**Instructions to follow**
In the listing that follows, count every line holding the word "Hoth" and give only the count.

**Task data**
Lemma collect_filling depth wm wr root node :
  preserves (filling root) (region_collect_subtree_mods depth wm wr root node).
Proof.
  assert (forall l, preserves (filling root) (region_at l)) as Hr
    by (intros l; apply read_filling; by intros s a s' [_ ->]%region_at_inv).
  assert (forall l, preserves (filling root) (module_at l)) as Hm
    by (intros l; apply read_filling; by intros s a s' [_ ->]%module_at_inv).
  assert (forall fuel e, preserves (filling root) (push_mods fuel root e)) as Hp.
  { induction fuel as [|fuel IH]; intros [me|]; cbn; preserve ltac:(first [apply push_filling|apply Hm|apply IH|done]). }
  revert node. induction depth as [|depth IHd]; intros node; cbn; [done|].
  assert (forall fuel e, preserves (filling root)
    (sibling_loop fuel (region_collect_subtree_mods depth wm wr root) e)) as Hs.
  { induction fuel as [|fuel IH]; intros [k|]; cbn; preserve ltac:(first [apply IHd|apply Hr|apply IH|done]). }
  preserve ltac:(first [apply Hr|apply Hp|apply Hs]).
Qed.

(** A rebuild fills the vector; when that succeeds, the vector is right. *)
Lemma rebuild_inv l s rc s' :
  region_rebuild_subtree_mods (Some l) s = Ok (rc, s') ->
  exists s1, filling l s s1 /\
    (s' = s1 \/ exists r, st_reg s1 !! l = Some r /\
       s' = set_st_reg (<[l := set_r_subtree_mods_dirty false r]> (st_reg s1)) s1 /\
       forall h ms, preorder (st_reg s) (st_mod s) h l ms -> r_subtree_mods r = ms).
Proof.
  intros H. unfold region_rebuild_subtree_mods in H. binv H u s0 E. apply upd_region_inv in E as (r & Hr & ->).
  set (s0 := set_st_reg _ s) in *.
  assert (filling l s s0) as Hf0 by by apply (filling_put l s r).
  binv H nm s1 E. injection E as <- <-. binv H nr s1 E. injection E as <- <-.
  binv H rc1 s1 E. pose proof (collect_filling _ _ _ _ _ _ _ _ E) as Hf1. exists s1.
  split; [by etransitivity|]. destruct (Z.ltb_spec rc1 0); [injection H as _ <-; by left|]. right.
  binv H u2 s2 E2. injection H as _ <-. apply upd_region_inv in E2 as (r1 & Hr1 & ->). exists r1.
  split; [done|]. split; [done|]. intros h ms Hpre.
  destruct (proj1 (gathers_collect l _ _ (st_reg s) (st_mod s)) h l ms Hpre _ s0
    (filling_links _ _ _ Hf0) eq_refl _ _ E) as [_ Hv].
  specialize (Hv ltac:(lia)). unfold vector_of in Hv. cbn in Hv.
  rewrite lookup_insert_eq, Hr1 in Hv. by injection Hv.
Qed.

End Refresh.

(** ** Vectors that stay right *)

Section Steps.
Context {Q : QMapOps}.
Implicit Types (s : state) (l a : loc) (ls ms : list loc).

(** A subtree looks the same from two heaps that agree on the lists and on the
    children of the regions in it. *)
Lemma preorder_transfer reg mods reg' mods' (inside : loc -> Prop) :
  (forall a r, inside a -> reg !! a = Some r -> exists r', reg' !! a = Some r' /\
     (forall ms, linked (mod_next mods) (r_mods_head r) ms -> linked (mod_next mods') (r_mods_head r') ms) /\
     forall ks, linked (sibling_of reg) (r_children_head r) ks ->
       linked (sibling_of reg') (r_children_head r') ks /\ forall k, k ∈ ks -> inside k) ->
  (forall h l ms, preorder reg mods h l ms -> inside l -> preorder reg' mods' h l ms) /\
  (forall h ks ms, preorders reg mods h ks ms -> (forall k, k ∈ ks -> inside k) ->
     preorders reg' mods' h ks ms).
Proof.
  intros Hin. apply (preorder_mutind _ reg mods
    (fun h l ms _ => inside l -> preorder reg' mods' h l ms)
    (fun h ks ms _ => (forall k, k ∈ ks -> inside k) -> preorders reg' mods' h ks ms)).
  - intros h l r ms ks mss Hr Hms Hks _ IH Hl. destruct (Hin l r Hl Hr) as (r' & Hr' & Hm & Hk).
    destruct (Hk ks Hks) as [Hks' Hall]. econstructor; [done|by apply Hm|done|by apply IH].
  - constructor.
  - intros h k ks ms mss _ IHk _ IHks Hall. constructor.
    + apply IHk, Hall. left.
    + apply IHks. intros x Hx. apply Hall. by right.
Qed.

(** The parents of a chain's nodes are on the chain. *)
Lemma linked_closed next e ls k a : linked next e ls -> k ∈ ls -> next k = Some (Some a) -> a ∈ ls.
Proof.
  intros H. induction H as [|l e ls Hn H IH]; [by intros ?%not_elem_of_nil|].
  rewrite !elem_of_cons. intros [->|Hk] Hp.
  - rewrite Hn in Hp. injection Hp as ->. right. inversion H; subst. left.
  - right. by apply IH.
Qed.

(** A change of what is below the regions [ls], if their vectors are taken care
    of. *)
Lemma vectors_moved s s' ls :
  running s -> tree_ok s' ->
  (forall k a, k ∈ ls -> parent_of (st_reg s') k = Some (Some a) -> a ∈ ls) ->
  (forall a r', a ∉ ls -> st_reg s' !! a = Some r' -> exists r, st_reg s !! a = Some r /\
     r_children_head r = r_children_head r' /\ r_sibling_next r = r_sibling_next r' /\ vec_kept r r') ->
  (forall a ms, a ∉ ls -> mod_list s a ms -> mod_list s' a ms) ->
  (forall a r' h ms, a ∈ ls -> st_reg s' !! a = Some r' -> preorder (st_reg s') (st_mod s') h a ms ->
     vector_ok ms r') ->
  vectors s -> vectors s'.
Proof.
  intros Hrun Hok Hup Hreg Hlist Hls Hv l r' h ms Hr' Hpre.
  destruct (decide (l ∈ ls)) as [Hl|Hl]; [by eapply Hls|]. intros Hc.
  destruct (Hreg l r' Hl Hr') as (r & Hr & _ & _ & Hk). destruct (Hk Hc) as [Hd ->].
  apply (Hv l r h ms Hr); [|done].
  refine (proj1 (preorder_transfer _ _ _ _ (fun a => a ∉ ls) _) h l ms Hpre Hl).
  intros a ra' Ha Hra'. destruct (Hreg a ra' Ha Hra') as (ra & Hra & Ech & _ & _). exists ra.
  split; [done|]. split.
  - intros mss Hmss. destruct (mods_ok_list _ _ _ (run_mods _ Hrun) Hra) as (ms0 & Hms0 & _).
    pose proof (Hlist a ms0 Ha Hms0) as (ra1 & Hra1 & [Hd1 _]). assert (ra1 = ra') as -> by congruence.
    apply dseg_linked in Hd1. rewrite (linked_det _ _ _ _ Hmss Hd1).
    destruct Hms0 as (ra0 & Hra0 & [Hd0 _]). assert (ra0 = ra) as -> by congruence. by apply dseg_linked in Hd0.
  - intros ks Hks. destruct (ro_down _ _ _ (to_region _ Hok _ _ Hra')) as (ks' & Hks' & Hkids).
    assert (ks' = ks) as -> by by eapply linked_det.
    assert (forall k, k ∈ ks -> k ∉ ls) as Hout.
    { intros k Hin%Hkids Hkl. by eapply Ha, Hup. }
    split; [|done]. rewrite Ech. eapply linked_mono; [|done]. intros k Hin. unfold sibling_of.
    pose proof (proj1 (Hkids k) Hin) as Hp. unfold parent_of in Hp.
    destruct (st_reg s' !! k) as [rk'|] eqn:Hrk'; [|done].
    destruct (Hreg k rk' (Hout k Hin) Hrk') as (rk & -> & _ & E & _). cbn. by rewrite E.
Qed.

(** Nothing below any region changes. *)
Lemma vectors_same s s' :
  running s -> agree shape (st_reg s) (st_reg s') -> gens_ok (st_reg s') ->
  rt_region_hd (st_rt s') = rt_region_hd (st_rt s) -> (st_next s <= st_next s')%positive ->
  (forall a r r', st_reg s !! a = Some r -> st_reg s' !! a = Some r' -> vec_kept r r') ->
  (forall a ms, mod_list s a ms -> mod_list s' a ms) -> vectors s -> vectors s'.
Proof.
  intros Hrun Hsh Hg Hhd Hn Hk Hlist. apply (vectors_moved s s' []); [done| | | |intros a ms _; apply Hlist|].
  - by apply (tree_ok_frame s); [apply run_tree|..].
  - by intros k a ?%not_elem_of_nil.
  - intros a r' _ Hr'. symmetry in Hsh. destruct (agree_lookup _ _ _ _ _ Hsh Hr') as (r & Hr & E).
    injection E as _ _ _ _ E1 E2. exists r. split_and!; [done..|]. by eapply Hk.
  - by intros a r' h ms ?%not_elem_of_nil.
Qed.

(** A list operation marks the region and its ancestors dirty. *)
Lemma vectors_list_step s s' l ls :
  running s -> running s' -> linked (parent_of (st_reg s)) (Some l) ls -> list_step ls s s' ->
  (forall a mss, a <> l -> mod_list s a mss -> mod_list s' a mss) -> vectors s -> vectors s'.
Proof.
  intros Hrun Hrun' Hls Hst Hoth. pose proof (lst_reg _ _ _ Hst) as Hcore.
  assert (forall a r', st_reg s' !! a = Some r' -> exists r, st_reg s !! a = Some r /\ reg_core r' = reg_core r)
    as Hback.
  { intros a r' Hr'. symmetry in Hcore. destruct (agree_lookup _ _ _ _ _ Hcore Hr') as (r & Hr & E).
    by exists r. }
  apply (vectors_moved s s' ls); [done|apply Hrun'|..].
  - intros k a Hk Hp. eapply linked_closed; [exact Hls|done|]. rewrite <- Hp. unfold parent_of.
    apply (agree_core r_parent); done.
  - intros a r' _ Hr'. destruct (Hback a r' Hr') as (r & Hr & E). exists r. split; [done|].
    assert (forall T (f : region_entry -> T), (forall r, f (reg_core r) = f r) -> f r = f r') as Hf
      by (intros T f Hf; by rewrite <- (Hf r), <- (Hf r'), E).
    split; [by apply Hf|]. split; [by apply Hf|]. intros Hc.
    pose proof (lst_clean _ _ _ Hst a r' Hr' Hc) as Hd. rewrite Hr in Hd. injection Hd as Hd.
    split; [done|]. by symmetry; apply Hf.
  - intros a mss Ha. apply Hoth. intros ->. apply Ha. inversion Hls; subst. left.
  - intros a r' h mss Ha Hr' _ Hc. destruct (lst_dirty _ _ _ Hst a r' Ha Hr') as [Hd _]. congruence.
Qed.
==
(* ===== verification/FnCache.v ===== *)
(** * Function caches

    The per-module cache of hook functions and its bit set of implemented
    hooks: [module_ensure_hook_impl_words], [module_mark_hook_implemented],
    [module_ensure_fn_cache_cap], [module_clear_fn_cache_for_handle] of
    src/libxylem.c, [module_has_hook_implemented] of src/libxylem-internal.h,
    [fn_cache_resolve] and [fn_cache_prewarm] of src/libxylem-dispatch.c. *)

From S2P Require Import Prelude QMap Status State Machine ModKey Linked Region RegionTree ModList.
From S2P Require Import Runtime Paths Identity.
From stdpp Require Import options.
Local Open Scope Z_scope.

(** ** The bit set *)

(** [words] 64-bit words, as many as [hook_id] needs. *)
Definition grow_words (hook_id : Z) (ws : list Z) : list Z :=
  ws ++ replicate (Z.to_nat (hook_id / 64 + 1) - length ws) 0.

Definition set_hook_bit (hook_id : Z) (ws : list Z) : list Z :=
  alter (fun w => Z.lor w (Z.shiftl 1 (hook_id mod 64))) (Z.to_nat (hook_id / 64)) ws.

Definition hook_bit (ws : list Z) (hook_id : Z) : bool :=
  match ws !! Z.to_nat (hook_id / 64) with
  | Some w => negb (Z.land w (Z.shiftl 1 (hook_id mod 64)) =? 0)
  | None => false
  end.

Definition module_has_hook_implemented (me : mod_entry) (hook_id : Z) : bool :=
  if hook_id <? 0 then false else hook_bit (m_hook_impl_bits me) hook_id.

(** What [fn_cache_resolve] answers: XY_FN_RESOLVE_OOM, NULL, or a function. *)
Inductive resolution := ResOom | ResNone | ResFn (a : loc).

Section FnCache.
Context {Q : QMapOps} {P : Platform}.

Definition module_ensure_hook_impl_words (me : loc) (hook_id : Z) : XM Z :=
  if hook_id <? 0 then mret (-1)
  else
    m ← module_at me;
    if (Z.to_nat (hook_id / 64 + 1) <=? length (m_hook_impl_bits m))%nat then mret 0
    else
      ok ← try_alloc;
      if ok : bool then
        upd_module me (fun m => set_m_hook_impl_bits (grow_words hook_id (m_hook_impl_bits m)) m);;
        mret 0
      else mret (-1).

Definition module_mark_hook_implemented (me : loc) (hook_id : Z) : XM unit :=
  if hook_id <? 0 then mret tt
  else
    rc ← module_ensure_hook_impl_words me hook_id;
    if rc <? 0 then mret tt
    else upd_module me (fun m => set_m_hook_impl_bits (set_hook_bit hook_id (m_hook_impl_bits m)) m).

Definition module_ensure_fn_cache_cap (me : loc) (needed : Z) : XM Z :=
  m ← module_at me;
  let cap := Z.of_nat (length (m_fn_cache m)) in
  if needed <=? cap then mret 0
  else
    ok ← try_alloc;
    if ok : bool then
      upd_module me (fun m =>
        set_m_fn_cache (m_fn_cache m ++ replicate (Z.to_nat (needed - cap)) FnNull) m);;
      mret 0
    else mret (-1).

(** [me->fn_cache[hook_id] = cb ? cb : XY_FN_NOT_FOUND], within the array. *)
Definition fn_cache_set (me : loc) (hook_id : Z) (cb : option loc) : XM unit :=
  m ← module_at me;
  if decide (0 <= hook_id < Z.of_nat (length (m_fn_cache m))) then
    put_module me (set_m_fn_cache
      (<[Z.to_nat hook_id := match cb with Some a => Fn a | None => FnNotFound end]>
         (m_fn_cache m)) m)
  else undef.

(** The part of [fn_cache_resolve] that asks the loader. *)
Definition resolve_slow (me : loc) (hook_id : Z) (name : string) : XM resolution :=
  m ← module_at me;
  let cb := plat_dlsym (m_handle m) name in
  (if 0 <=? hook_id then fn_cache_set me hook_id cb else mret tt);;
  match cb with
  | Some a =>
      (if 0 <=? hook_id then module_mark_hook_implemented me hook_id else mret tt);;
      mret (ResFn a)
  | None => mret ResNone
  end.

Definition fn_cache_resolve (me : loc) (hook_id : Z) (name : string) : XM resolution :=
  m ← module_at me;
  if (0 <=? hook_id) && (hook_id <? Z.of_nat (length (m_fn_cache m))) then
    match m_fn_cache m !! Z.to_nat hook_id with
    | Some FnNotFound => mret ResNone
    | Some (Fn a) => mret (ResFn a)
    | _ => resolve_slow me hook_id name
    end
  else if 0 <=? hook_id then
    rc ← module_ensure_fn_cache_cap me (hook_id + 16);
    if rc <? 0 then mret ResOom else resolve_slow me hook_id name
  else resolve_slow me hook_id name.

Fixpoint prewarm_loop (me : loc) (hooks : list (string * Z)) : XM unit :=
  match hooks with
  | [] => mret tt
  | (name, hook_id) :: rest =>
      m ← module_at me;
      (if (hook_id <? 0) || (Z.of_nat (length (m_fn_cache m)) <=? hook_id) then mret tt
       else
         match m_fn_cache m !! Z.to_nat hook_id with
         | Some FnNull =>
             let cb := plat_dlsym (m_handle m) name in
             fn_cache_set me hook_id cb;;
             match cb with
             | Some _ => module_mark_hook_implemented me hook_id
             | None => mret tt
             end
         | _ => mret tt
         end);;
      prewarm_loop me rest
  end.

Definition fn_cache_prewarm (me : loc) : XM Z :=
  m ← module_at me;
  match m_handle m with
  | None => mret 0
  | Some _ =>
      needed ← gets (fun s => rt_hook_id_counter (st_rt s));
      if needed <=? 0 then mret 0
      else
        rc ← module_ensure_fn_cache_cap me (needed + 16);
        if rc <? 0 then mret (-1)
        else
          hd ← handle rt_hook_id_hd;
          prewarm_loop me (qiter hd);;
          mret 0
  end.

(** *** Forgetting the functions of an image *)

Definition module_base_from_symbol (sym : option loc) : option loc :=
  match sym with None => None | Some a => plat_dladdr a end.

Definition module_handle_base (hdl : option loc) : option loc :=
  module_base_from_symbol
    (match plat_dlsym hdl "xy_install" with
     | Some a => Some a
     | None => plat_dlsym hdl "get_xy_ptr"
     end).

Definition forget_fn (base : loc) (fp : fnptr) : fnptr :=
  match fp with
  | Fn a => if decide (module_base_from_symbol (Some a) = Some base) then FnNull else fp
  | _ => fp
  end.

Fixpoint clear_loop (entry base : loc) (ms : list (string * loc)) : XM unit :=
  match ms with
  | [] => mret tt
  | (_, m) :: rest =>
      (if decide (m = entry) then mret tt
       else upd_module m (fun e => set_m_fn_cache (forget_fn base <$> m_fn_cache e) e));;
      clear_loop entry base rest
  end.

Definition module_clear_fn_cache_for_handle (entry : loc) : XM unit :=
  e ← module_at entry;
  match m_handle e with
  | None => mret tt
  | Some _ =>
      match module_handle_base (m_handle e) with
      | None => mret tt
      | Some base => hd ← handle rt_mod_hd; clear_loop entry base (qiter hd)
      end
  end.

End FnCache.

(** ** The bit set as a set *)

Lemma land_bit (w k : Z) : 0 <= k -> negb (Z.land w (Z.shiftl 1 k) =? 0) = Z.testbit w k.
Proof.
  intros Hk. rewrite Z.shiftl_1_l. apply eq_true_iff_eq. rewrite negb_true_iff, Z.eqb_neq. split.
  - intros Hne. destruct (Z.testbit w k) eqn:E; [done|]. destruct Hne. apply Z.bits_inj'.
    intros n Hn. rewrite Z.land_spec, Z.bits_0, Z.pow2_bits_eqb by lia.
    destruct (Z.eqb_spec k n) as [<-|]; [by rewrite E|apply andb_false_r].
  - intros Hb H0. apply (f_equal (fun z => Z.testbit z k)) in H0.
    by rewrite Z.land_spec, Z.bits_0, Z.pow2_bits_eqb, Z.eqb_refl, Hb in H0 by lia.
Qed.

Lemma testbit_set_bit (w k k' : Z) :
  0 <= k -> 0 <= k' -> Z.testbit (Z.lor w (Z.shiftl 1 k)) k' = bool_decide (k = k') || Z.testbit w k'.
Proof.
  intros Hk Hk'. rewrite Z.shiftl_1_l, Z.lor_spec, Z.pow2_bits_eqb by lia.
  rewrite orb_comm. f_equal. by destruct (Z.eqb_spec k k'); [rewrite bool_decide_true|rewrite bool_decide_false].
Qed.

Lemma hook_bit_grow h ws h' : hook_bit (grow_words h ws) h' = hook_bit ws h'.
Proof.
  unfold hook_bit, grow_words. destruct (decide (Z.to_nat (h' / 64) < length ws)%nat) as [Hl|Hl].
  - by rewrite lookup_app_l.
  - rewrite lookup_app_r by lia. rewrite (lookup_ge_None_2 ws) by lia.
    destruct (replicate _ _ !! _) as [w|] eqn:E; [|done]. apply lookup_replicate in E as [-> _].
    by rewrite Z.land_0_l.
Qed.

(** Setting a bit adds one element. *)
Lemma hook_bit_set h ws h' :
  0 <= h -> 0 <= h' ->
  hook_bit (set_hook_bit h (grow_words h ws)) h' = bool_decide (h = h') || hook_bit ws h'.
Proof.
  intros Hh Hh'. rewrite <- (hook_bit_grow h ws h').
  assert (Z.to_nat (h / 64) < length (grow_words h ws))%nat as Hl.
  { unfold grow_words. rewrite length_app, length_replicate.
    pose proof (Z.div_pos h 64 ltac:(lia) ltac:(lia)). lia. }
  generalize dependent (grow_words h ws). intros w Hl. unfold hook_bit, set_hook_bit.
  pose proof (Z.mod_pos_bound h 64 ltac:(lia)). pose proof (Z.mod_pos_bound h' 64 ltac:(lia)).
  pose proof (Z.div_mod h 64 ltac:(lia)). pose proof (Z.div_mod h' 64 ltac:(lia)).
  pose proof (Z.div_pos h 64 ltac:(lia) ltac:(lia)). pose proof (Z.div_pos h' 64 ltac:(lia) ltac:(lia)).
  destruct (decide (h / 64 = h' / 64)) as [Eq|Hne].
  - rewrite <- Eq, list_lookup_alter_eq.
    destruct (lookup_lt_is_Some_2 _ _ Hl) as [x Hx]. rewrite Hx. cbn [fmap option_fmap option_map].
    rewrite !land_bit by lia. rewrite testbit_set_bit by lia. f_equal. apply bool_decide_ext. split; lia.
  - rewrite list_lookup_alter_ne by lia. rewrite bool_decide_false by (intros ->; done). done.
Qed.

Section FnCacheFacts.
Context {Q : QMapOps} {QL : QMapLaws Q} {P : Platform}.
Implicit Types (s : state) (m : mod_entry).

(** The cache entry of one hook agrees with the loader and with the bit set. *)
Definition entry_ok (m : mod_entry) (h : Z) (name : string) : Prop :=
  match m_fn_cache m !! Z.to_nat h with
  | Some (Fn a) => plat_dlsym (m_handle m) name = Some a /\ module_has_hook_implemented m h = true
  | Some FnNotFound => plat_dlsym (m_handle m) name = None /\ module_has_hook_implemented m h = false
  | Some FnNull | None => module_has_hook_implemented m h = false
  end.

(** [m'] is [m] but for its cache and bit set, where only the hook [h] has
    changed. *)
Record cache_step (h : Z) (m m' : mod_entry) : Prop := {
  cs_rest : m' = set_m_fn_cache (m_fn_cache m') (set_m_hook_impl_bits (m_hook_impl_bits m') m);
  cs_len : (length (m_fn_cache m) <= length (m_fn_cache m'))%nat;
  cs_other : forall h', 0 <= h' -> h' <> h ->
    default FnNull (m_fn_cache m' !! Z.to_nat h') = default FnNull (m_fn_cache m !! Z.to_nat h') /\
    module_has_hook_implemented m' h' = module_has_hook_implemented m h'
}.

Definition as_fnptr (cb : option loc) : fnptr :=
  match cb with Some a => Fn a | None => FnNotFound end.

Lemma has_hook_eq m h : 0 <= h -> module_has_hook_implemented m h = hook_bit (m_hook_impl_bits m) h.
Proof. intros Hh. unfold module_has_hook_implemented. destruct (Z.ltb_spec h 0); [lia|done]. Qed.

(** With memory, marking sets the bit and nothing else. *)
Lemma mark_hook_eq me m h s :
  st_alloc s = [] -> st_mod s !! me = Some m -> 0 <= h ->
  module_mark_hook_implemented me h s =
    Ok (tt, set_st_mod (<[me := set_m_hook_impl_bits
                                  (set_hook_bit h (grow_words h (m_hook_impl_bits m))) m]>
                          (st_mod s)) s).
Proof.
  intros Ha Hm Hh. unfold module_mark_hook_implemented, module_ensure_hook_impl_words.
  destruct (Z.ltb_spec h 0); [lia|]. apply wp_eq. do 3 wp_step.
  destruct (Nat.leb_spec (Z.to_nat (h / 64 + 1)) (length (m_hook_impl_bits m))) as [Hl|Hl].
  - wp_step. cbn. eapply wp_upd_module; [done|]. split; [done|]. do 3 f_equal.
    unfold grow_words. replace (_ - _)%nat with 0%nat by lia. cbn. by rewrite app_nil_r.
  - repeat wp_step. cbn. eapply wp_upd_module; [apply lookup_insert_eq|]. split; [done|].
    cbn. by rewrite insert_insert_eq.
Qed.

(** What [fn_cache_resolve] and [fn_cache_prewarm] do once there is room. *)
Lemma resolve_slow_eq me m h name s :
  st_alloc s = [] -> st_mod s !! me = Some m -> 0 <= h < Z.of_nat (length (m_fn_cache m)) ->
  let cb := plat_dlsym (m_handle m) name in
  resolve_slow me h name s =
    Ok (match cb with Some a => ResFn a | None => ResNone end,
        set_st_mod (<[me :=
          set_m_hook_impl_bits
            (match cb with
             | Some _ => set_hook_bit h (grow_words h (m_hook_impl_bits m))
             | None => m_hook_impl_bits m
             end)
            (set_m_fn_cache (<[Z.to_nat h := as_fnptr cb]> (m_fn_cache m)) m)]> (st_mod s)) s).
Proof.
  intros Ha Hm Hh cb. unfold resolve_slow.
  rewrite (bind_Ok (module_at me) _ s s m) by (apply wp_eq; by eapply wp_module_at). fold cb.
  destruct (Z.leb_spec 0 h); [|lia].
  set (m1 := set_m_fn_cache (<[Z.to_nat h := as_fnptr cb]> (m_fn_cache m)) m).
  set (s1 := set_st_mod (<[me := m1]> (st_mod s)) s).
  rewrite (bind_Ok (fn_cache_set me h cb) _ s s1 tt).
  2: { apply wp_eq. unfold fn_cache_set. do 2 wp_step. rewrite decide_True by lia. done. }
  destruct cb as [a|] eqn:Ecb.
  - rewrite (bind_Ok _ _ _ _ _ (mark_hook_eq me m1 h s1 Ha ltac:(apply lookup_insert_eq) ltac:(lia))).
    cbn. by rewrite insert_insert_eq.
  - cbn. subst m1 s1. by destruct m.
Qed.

**Answer to this task**
2